The other completely different book is Brandon Sanderson’s The Alloy of Law. As one of the author’s in the Writing Excuses podcasts I thought it was about time I read some of his work. Sadly, my local library seems entirely lacking with this being the only Sanderson book they had.

It is a light-hearted adventure/crime fantasy. It’s not the first in the series, so I did feel a little under-prepared in respect to an understanding of the magic systems, but I still found it enjoyable. I noted several things about the book, worthy of a mention:

Sanderson does a good job of designing a plot where the pieces fit together well at the end. I’m talking specifically about the final fight scene where they defeat the almost-invincible enemy. I wasn’t sure how they were going to do it, so I was impressed with the resolution.

I like the way he does dialog. There is an incredible amount of dialog in the book. In my writing, I don’t think I have as much dialog, and rely more heavily on the characters doing something, rather than what they are saying. (Which I’m not sure if it’s just different or not as good). Also I noticed that his dialog is often flourished with movement, which I think works really well. For example, this is all of the dialog on page 176 (italics added):

“Well?” she asked.

“Two Tripwires,” Waxillium said, “rigged with explosives. Nothing else dangerous we could find. Other than Wayne’s body odor.”

“That’s the smell of incredibleness,” Wayne called from inside.

“Come on,” Waxillium said, holding the door open for her.

She stepped in, then hesitated in the doorway. “It’s empty.”

“Sleeping quarters up there,” Waxillium said, pointing at the other side of the foundry. “The main chamber here is double height for half the building, but the other side has a second story. Looked like they could house some fifty men in there, men who could act like foundry workers during the day to maintain the front.”

“Aha!” Wayne said from the darkness on the left side of the chamber.

“How easily did that open?” Waxillium asked, trotting over.

From this I take two pointers – not to be used always, but frequently:

  • Where is the character when they say the dialog?
  • What is the character doing when they say the dialog?

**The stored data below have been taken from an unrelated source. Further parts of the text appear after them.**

(** ** The status, and the looks at other jobs *)
Lemma emits_writeStatus cr status : emits (sync_writeStatus cr status : M _) (λ _ d, idle d).
Proof using RL.
  unfold sync_writeStatus. eapply emits_bind with (Q1 := λ _ d, idle d); [|intros [u|e] d Hd|done].
  - apply emits_catch. eapply emits_conseq with (Q := λ _ d, idle d); [|by intros []].
    eapply emits_conseq; [apply (emits_retry (λ e, is_command e = false) (λ _ _, True)); [|done]|by intros r d []].
    eapply emits_bind; [apply emits_recorded| |].
    + intros c d ->. case_match; [apply emits_ret|apply quiet_emits; [solve_quiet|]]; intros; split; try done; by repeat constructor.
    + intros e d ->. by repeat constructor.
  - apply emits_ret. by rewrite app_nil_r.
  - case_match; [apply emits_ret|apply emits_throw]; by rewrite app_nil_r.
Qed.
Lemma emits_report cr e : emits (requeueWithStatusError cr e : M _) (λ _ d, idle d).
Proof using RL.
  unfold requeueWithStatusError. eapply emits_bind; [apply emits_writeStatus| |done].
  intros u d Hd. apply emits_ret. by rewrite app_nil_r.
Qed.
Lemma emits_busy cr :
  emits (clusterBusyByBackupOrRestore cr : M _) (λ r d, idle d ∧
    (r = Ok None → free_of_jobs (sps_ClusterName (sy_Spec cr)) d)).
Proof.
  unfold clusterBusyByBackupOrRestore. set (name := sps_ClusterName (sy_Spec cr)).
  eapply emits_wrap_bind with (Q1 := λ r d, idle d ∧ (r = Ok false → ∃ h, d = [SawLease (BackupLeaseName name) h] ∧ nameless h)).
  - unfold IsLeaseActive. eapply emits_bind with
      (Q1 := λ rr d, ∃ r, rr = Ok r ∧ d = lease_seen (BackupLeaseName name) r); [| |by intros e d (r & [=] & _)].
    { apply emits_try. eapply emits_conseq; [apply emits_recorded|]. intros r d ->. by exists r. }
    intros r0 d (r & [= ->] & ->). unfold lease_seen. destruct r as [l|e].
    + apply emits_ret. rewrite app_nil_r. split; [idle|]. intros [= H]. exists (l_HolderIdentity l). split; [done|].
      unfold lease_holder in H. unfold nameless. destruct (l_HolderIdentity l); [|by left]. case_bool_decide; [right; by f_equal|done].
    + destruct (IsNotFound e); [apply emits_ret|apply emits_throw]; rewrite app_nil_r; (split; [idle|]); [|done].
      intros _. exists None. split; [done|by left].
  - intros a d [Hd Ha]. destruct a; [apply emits_ret; by rewrite app_nil_r|]. destruct (Ha eq_refl) as (h & Hh & Hn).
    eapply emits_wrap_bind; [apply emits_recorded| |intros e d' ->; split; [by rewrite app_nil_r|done]].
    intros l d' ->. apply emits_ret. split; [idle|]. intros [= Hf]. exists [], h, l. split; [by rewrite Hh|]. split; [done|]. intros r Hr Hname. apply fmap_None in Hf.
    pose proof (find_none _ _ Hf r (proj1 (list_elem_of_In _ _) Hr)) as Hb. cbn in Hb.
    by rewrite bool_decide_eq_true_2 in Hb.
  - intros e d [Hd _]. split; [done|done].
Qed.
Lemma emits_hold cr reason status : emits (hold cr reason status : M _) (λ _ d, idle d).
Proof using RL. unfold hold. apply emits_quiet_bind; [solve_quiet| |by idle]. intros _. apply emits_writeStatus. Qed.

As can be seen from the example above, the story is well-peppered with comedy. The two main characters play off each other in a very humorous way. There’s a joke or smart comment every few pages at least. The character Wayne is funny too – he’s something of a kleptomaniac who doesn’t steal, but trades without consent. For example he might take someone’s gun, but leave in its place a picture that he drew.